There is a lot to chew on in that memory. Here, I will only focus on my father’s understanding of responsibility. It lies in the ability to disengaged from the chain of causation. One state of mind leads naturally to an action. I am enraged, so I swing the club. I am responsible for the action because I am capable of stopping and thinking. I can step back from the momentum that includes all the psychological forces and the context that is funneling them toward the action and decide to act or not.
I have for a long time believed that free will is rooted precisely in that ability and that consciousness is precisely the power that allows us to exercise it. All the automatic processes that make up our biological activity‑e.g., intracellular mechanics and the response of heart rate to physical activity‑are flexible only within built-in parameters. Consciousness is something different. It can respond in creative ways to both familiar and novel situations.
I am tempted to do something (eat this, cuddle with her, etc.). How is it that I decide not to do it? One explanation is that contrary inclinations arise from my social conditioning, which works on my evolved inclinations. Just as a stool supports my butt because its four legs push towards its center, so I keep to my diet and avoid adultery because the balance of forces pushes in that direction. It is easy enough to model consciousness as only a sophisticated system of monitoring. My becoming aware of food is analogous to my thermostat responding to a change in the room’s temperature.
The problem with that explanation is that, if it were true, there would be no need for appetites and emotions. An autonomous biological machine could balance inputs to produce outputs (actions) without any need for pain and pleasure, fear and love. Such a machine would, however, be much less flexible than one that was genuinely free. An organism that is free is unpredictable and not limited to previous responses and strategies.

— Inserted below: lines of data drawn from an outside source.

(* ===== verification/LogOutput.v ===== *)
(** [flute/common/LogLine.{h,cc}]: where the lines go.  [g_output] and
    [g_flush] are function pointers that [set_output] and [set_flush] replace;
    by default they are [fwrite] to and [fflush] of [stdout].

    [LogLine] records the lines that a statement gives to the output function;
    here they are delivered, and a whole program of statements is followed up to
    the first fatal one. *)

From S2P Require Import Prelude StringPiece Format Timestamp Timezone LogStream LogLine.

(** A stdio stream: what is buffered, what was written to the descriptor, and
    how many more bytes it takes before its writes fail. *)
Record FILE : Type := mkFILE { f_written : bytes; f_pending : bytes; f_room : Z }.

(** fwrite(3) with items of one byte: the number of bytes taken. *)
Definition fwrite (d : bytes) (f : FILE) : Z * FILE :=
  let n := Z.min (len d) (Z.max 0 (f_room f)) in
  (n, mkFILE (f_written f) (f_pending f ++ take (Z.to_nat n) d) (f_room f - n)).

Definition fflush (f : FILE) : FILE := mkFILE (f_written f ++ f_pending f) [] (f_room f).

Definition default_output (msg : bytes) (stdout : FILE) : outcome FILE :=
  let '(n_bytes, stdout) := fwrite msg stdout in
  assert_ (0 <? n_bytes);; Ok stdout.

Definition default_flush (stdout : FILE) : outcome FILE := Ok (fflush stdout).

(** The two pointers, and the state that the functions work on. *)
Record log_output (U : Type) : Type := mkOutput {
  g_output : bytes -> U -> outcome U;
  g_flush : U -> outcome U;
  o_state : U
}.
Arguments mkOutput {U}.
Arguments g_output {U}.
Arguments g_flush {U}.
Arguments o_state {U}.

Definition set_output {U} (out : bytes -> U -> outcome U) (o : log_output U) : log_output U := mkOutput out (g_flush o) (o_state o).
Definition set_flush {U} (fl : U -> outcome U) (o : log_output U) : log_output U := mkOutput (g_output o) fl (o_state o).
Definition to_stdout (f : FILE) : log_output FILE := mkOutput default_output default_flush f.

Definition put_line {U} (d : bytes) (o : log_output U) : outcome (log_output U) :=
  u ← g_output o d (o_state o); Ok (mkOutput (g_output o) (g_flush o) u).
Definition do_flush {U} (o : log_output U) : outcome (log_output U) :=
  u ← g_flush o (o_state o); Ok (mkOutput (g_output o) (g_flush o) u).

Fixpoint put_lines {U} (l : list bytes) (o : log_output U) : outcome (log_output U) :=
  match l with [] => Ok o | d :: l => o ← put_line d o; put_lines l o end.

(** A log statement of the program. *)
Record statement : Type := mkStatement {
  st_macro : log_macro;
  st_dir : bytes;            (* __FILE__ is st_dir ++ st_base *)
  st_base : bytes;
  st_line : Z;
  st_func : option bytes;
  st_items : list log_item;
  st_now : Timestamp;
  st_garbage : bytes;
  st_errno0 : Z;
  st_errno : Z
}.

Section output.
Context (gmtime : Z -> tm) (strerror : Z -> bytes).
Context {U : Type}.
Implicit Types (o : log_output U) (g : log_globals) (s : statement).

Definition run_statement s g : outcome log_end :=
  log_statement gmtime strerror (st_macro s) (st_dir s ++ st_base s ++ [NUL]) (st_line s) (st_func s) (st_items s)
    (st_now s) (st_garbage s) (st_errno0 s) (st_errno s) g.

(** The line that a statement produced goes through [g_output]; a fatal one is
    flushed and ends the program. *)
Definition log_to s g o : outcome (bool * log_globals * log_output U) :=
  r ← run_statement s g;
  let g' := match r with Returned g' | Aborted g' => g' end in
  o ← put_lines (drop (length (g_written g)) (g_written g')) o;
  match r with
  | Returned g' => Ok (false, g', o)
  | Aborted g' => o ← do_flush o; Ok (true, g', o)
  end.

(** The statements of a program, up to [abort()]. *)
Fixpoint log_program (l : list statement) g o : outcome (bool * log_globals * log_output U) :=
  match l with
  | [] => Ok (false, g, o)
  | s :: l => '(aborted, g, o) ← log_to s g o; if aborted : bool then Ok (true, g, o) else log_program l g o
  end.

(** * What is printed *)

(** The text of a statement. *)
Definition statement_text s g : bytes :=
  match zone_time gmtime (g_log_timezone g) (Z.quot (st_now s) kMicroSecondsPerSecond) with
  | Ok u => line_text kLogBufferSize []
      (line_items strerror (macro_ctor (st_macro s) (st_func s)) g u (st_now s) (st_items s) (st_errno s) (st_base s) (st_line s))
  | Fail _ => []
  end.

Definition is_fatal s : bool := bool_decide (ctor_level (macro_ctor (st_macro s) (st_func s)) = FATAL).

Record statement_ok g s : Prop := {
  so_dir : in_dir (st_dir s) /\ NUL ∉ st_dir s;
  so_base : NUL ∉ st_base s /\ "/"%char ∉ st_base s /\ len (st_base s) < 2 ^ 31;
  so_line : in_sw 32 (st_line s);
  so_ctor : ctor_ok (macro_ctor (st_macro s) (st_func s));
  so_items : Forall item_ok (st_items s);
  so_garbage : len (st_garbage s) = kLogBufferSize;
  so_errno : in_sw 32 (st_errno s) /\ NUL ∈ strerror (st_errno s) /\ len (strerror (st_errno s)) < 2 ^ 63;
  so_clock : exists u, clock_ok gmtime g (st_now s) u
}.

(** The lines of the enabled statements, up to the first fatal one. *)
Fixpoint program_lines (l : list statement) g : list bytes :=
  match l with
  | [] => []
  | s :: l =>
      if log_enabled (st_macro s) (st_errno0 s) g
      then statement_text s g :: (if is_fatal s then [] else program_lines l g) else program_lines l g
  end.

Fixpoint program_aborts (l : list statement) g : bool :=
  match l with [] => false | s :: l => log_enabled (st_macro s) (st_errno0 s) g && is_fatal s || program_aborts l g end.
End output.

(** * Theorems *)

Section stdout.
Context (gmtime : Z -> tm) (strerror : Z -> bytes).
Implicit Types (g : log_globals) (s : statement) (f : FILE).

(** What a statement does depends on the level and the zone only. *)
Definition same_log g g' : Prop := g_log_level g' = g_log_level g /\ g_log_timezone g' = g_log_timezone g.

Lemma enabled_same m e g g' : same_log g g' -> log_enabled m e g' = log_enabled m e g.
Proof. intros [El _]. unfold log_enabled. by rewrite El. Qed.

Lemma text_same s g g' : same_log g g' -> statement_text gmtime strerror s g' = statement_text gmtime strerror s g.
Proof. intros [_ Ez]. unfold statement_text, line_items. by rewrite Ez. Qed.

Lemma program_same l g g' : same_log g g' ->
  program_lines gmtime strerror l g' = program_lines gmtime strerror l g /\ program_aborts l g' = program_aborts l g.
Proof.
  intros Hs. induction l as [|s l [IH1 IH2]]; [done|]. simpl. by rewrite (enabled_same _ _ _ _ Hs), (text_same _ _ _ Hs), IH1, IH2.
Qed.

Lemma ok_same g g' s : same_log g g' -> statement_ok gmtime strerror g s -> statement_ok gmtime strerror g' s.
Proof.
  intros [_ Ez] []. constructor; try done. destruct so_clock0 as [u Hu]. exists u. unfold clock_ok in *. by rewrite Ez.
Qed.

Lemma line_text_grows size l : forall acc, len acc <= len (line_text size acc l).
Proof.
  induction l as [|i l IH]; intros acc; simpl; [done|]. etrans; [|apply IH]. case_match; [rewrite len_app; len_pose|]; lia.
Qed.

(** Every line starts with its tag. *)
Lemma statement_text_len s g : statement_ok gmtime strerror g s -> log_enabled (st_macro s) (st_errno0 s) g = true ->
  0 < len (statement_text gmtime strerror s g).
Proof.
  intros [] _. destruct so_clock0 as (u & _ & Hu & _). unfold statement_text. rewrite Hu. unfold line_items.
  assert (exists t l, type_items (macro_ctor (st_macro s) (st_func s)) = t :: l /\ fits kLogBufferSize t = true /\ len (item_text t) = 8) as (t & l & -> & Ft & Lt).
  { destruct (st_macro s); eexists _, _; (split; [reflexivity|]); split; vm_compute; reflexivity. }
  cbn [line_text app]. change (len []) with 0. rewrite Z.sub_0_r, Ft. eapply Z.lt_le_trans; [|apply line_text_grows].
  by rewrite Lt.
Qed.

Lemma default_output_ok d f : 0 < len d <= f_room f -> default_output d f = Ok (mkFILE (f_written f) (f_pending f ++ d) (f_room f - len d)).
Proof.
  intros Hd. unfold default_output, fwrite. rewrite Z.max_r, Z.min_l by lia. rewrite (proj2 (Z.ltb_lt _ _)) by lia. cbn.
  unfold len at 1. by rewrite Nat2Z.id, firstn_all.
Qed.

Lemma default_output_broken d f : f_room f <= 0 -> default_output d f = Fail FAssert.
Proof. intros Hf. assert (0 <= len d) by (unfold len; lia). unfold default_output, fwrite. by rewrite Z.max_l, Z.min_r by lia. Qed.

(** A statement is printed. *)
Lemma log_to_stdout s g f :
  statement_ok gmtime strerror g s -> cache_ok gmtime g -> len (concat (program_lines gmtime strerror [s] g)) <= f_room f ->
  exists g' f', log_to gmtime strerror s g (to_stdout f) = Ok (program_aborts [s] g, g', to_stdout f') /\ same_log g g' /\ cache_ok gmtime g' /\
    f_written f' ++ f_pending f' = f_written f ++ f_pending f ++ concat (program_lines gmtime strerror [s] g) /\
    f_room f' = f_room f - len (concat (program_lines gmtime strerror [s] g)) /\ (program_aborts [s] g = true -> f_pending f' = []).
Proof.
  intros Hok Hc. pose proof Hok as [[Hd Hnd] (Hnb & Hsl & Hlb) Hline Hct Hi Hg (He & Hz & Hz') [u Hu]].
  pose proof (statement_text_len s g Hok) as Hpos.
  pose proof (log_statement_spec gmtime strerror (st_macro s) (st_dir s) (st_base s) (st_line s) (st_func s) (st_items s) (st_now s)
    (st_garbage s) (st_errno0 s) (st_errno s) g u Hd Hnd Hnb Hsl Hlb Hline Hct Hi Hg He Hz Hz' Hc Hu) as S.
  unfold log_to, run_statement. simpl program_lines. simpl program_aborts. rewrite orb_false_r.
  destruct (log_enabled (st_macro s) (st_errno0 s) g).
  2: { intros Hr. rewrite S, bind_ok. cbn. rewrite drop_all. exists g, f. cbn. rewrite app_nil_r. split_and!; try done. change (len []) with 0. lia. }
  specialize (Hpos eq_refl). destruct S as (g1 & (t & -> & Hc1) & ->). rewrite bind_ok.
  assert (statement_text gmtime strerror s g = line_text kLogBufferSize [] (line_items strerror (macro_ctor (st_macro s) (st_func s)) g u (st_now s) (st_items s) (st_errno s) (st_base s) (st_line s))) as <-.
  { unfold statement_text. destruct Hu as (_ & -> & _). done. }
  set (text := statement_text gmtime strerror s g) in *.
  assert (concat (text :: (if is_fatal s then [] else [])) = text) as -> by (destruct (is_fatal s); simpl; by rewrite app_nil_r).
  intros Hr. 
  set (f1 := mkFILE (f_written f) (f_pending f ++ text) (f_room f - len text)).
  assert (put_lines [text] (to_stdout f) = Ok (to_stdout f1)) as Hput.
  { cbn [put_lines]. unfold put_line. cbn [g_output o_state g_flush to_stdout]. by rewrite default_output_ok by lia. }
  unfold is_fatal. destruct (bool_decide _); cbn [andb g_written flush output set_cache]; rewrite drop_app_length, Hput, bind_ok.
  - cbn. eexists _, (fflush f1). split; [reflexivity|]. split_and!; try done. cbn. by rewrite app_nil_r.
  - eexists _, f1. split; [reflexivity|]. by split_and!.
Qed.

Lemma program_cons s l g :
  program_lines gmtime strerror (s :: l) g = program_lines gmtime strerror [s] g ++ (if program_aborts [s] g then [] else program_lines gmtime strerror l g) /\
  program_aborts (s :: l) g = program_aborts [s] g || program_aborts l g.
Proof. simpl. by destruct (log_enabled _ _ _), (is_fatal s). Qed.

(** Everything that is logged is printed.  For every sequence of log
    statements, on a [stdout] that takes their text: no assertion fails,
    [stdout] gets exactly the lines of the statements that are enabled, complete
    and in order, up to the first fatal one, with which the program ends; then
    all of them, not only the last, have been written to the descriptor. *)
Theorem program_is_logged l : forall g f,
  Forall (statement_ok gmtime strerror g) l -> cache_ok gmtime g -> len (concat (program_lines gmtime strerror l g)) <= f_room f ->
  exists g' f', log_program gmtime strerror l g (to_stdout f) = Ok (program_aborts l g, g', to_stdout f') /\
    f_written f' ++ f_pending f' = f_written f ++ f_pending f ++ concat (program_lines gmtime strerror l g) /\
    (program_aborts l g = true -> f_pending f' = []).
Proof.
  induction l as [|s l IH]; intros g f Hl Hc Hr; cbn [log_program]; [exists g, f; by rewrite app_nil_r|].
  apply Forall_cons in Hl as [Hs Hl]. destruct (program_cons s l g) as [El Ea]. rewrite El in Hr |- *. rewrite Ea.
  rewrite concat_app, len_app in Hr. len_pose.
  destruct (log_to_stdout s g f Hs Hc) as (g1 & f1 & -> & Hsame & Hc1 & E1 & R1 & A1); [lia|]. rewrite bind_ok.
  destruct (program_aborts [s] g) eqn:Hab; cbn [orb].
  - exists g1, f1. rewrite app_nil_r. split_and!; [done|done|auto].
  - destruct (program_same l g g1 Hsame) as [P1 P2]. destruct (IH g1 f1) as (g' & f' & -> & E2 & A2).
    + eapply Forall_impl; [exact Hl|]. intros s'. by apply ok_same.
    + done.
    + rewrite P1, R1. lia.
    + rewrite P1 in E2. rewrite P2 in *. exists g', f'. split_and!; [done| |done]. rewrite E2, concat_app, !app_assoc. f_equal. by rewrite E1, app_assoc.
Qed.

(** When [stdout] takes nothing more, the next enabled statement, even a
    trace, aborts the program. *)
Theorem broken_stdout_aborts s g f :
  statement_ok gmtime strerror g s -> cache_ok gmtime g -> log_enabled (st_macro s) (st_errno0 s) g = true -> f_room f <= 0 ->
  log_to gmtime strerror s g (to_stdout f) = Fail FAssert.
Proof.
  intros Hok Hc Hen Hr. pose proof Hok as [[Hd Hnd] (Hnb & Hsl & Hlb) Hline Hct Hi Hg (He & Hz & Hz') [u Hu]].
  pose proof (log_statement_spec gmtime strerror (st_macro s) (st_dir s) (st_base s) (st_line s) (st_func s) (st_items s) (st_now s)
    (st_garbage s) (st_errno0 s) (st_errno s) g u Hd Hnd Hnb Hsl Hlb Hline Hct Hi Hg He Hz Hz' Hc Hu) as S.
  rewrite Hen in S. destruct S as (g1 & (t & -> & _) & S). unfold log_to, run_statement. rewrite S, bind_ok.
  destruct (bool_decide _); cbn [g_written flush output set_cache]; rewrite drop_app_length; cbn [put_lines];
    unfold put_line; cbn [g_output o_state to_stdout]; by rewrite default_output_broken.
Qed.
End stdout.

(** * A run *)

Definition demo_statement (m : log_macro) (s : string) : statement :=
  mkStatement m (lit "flute/net/") (lit "a.cc") 42 (literal "f") [ICstr (literal s)] demo_now (replicate 1000 NUL) 0 0.

(** A disabled trace, two lines, and a line that is not reached. *)
Definition demo_program : list statement :=
  [demo_statement LOG_TRACE "t"; demo_statement LOG_INFO "up"; demo_statement LOG_FATAL "bad"; demo_statement LOG_INFO "never"].

Lemma demo_statement_ok m s :
  m = LOG_TRACE \/ m = LOG_INFO \/ m = LOG_FATAL -> len (lit s) < 100 ->
  statement_ok demo_gmtime demo_strerror initial_globals (demo_statement m s).
Proof.
  intros Hm Hl. constructor; cbn.
  - split; [right; by exists (lit "flute/net")|not_in_lit].
  - split_and!; [not_in_lit|not_in_lit|by vm_compute].
  - by vm_compute.
  - destruct Hm as [->|[-> | ->]]; repeat constructor; by vm_compute.
  - constructor; [by apply literal_ok|constructor].
  - by vm_compute.
  - split_and!; [by vm_compute|apply list_elem_of_In; simpl; tauto|by vm_compute].
  - exists (mkTm 56 34 12 5 1 124 0 0 false 28800 (lit "CST")). by vm_compute.
Qed.

Lemma program_is_logged_witness :
  exists g f, log_program demo_gmtime demo_strerror demo_program initial_globals (to_stdout (mkFILE [] [] 4096)) = Ok (true, g, to_stdout f) /\
    f_written f = lit "[INFO]  20240205 12:34:56.123456 up - a.cc:42" ++ LF :: lit "[FATAL] 20240205 12:34:56.123456 bad - a.cc:42" ++ [LF].
Proof.
  destruct (program_is_logged demo_gmtime demo_strerror demo_program initial_globals (mkFILE [] [] 4096)) as (g & f & E & Hw & Hp).
  - repeat apply Forall_cons_2; try apply Forall_nil_2; apply demo_statement_ok; auto; by vm_compute.
  - exact initial_cache_ok.
  - vm_compute. discriminate.
  - exists g, f. split; [exact E|]. rewrite Hp, app_nil_r in Hw by (vm_compute; reflexivity). rewrite Hw. vm_compute. reflexivity.
Defined.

It can do whatever the Hell it pleases.
A conscious animal might do anything within the limits physical capabilities, including range of motion and spectrum of perception. That freedom, however, needs to be harnessed by the forces of natural selection. The animal exists because its ancestors existed. It can do anything it wants but it has to want to do what will promote the successful reproduction of its kind if its kind is to be communicated across time. Since it is conscious and therefore free to do or not do, it had to be bribed with appetites and passions to do what promoted its successful reproduction.
This is, in my view, the only plausible explanation for genuine consciousness. All organisms, conscious or not, are constantly trying to do something. The vine climbing the wall is trying to reach the sunlit stones. The spider crawling across the table is up to something. We cannot understand organic activities without a dimension of value. The plant will flourish and flower or wither. The spider will feed and mate, or not. Only conscious animals will have good and bad days, satisfying or wretched lives.
The only alternative to this explanation is epiphenomenalism. According to this view, consciousness is only an accidental product of neurological processes. All the effective causation is going on below the level of consciousness. We become aware of our decisions only after they have been made by our subconscious brains. There are two reasons why I find this very implausible. One is that involves an effect with not consequences. It would be very odd that this amazing phenomenon, consciousness, is a result of causation but produces not consequences of its own.
The bigger problem is that it seems to recapitulate Cartesian dualism. On the one side, you have all the effective mechanisms that operate in the physical brain. On the other, the mind that is fooled into thinking that it plays a causal role. Causation flows only one way, so there is no interaction problem and I am not sure that this is logically incoherent. Still, it is very weird. It would be analogous to trying to explain the movie industry while resolutely insisting that what shows up on the screen has no part in the explanation.
We can be reasonably certain, I submit, that the elements of our consciousness‑sensation, emotion, and deliberation‑have a causal role in our behavior. Free will and moral responsibility are emergent products of our mammalian evolutionary inheritance. I don’t think that this necessarily requires a metaphysically robust doctrine of free will. One might well wind all of this back into a deterministic physics. But then I regard deterministic physics as conceit of the early moderns.
Free will is analogous to the clutch on a standard transmission. It allows us to disengaged and make a decision. We can stop and think before we plow ahead.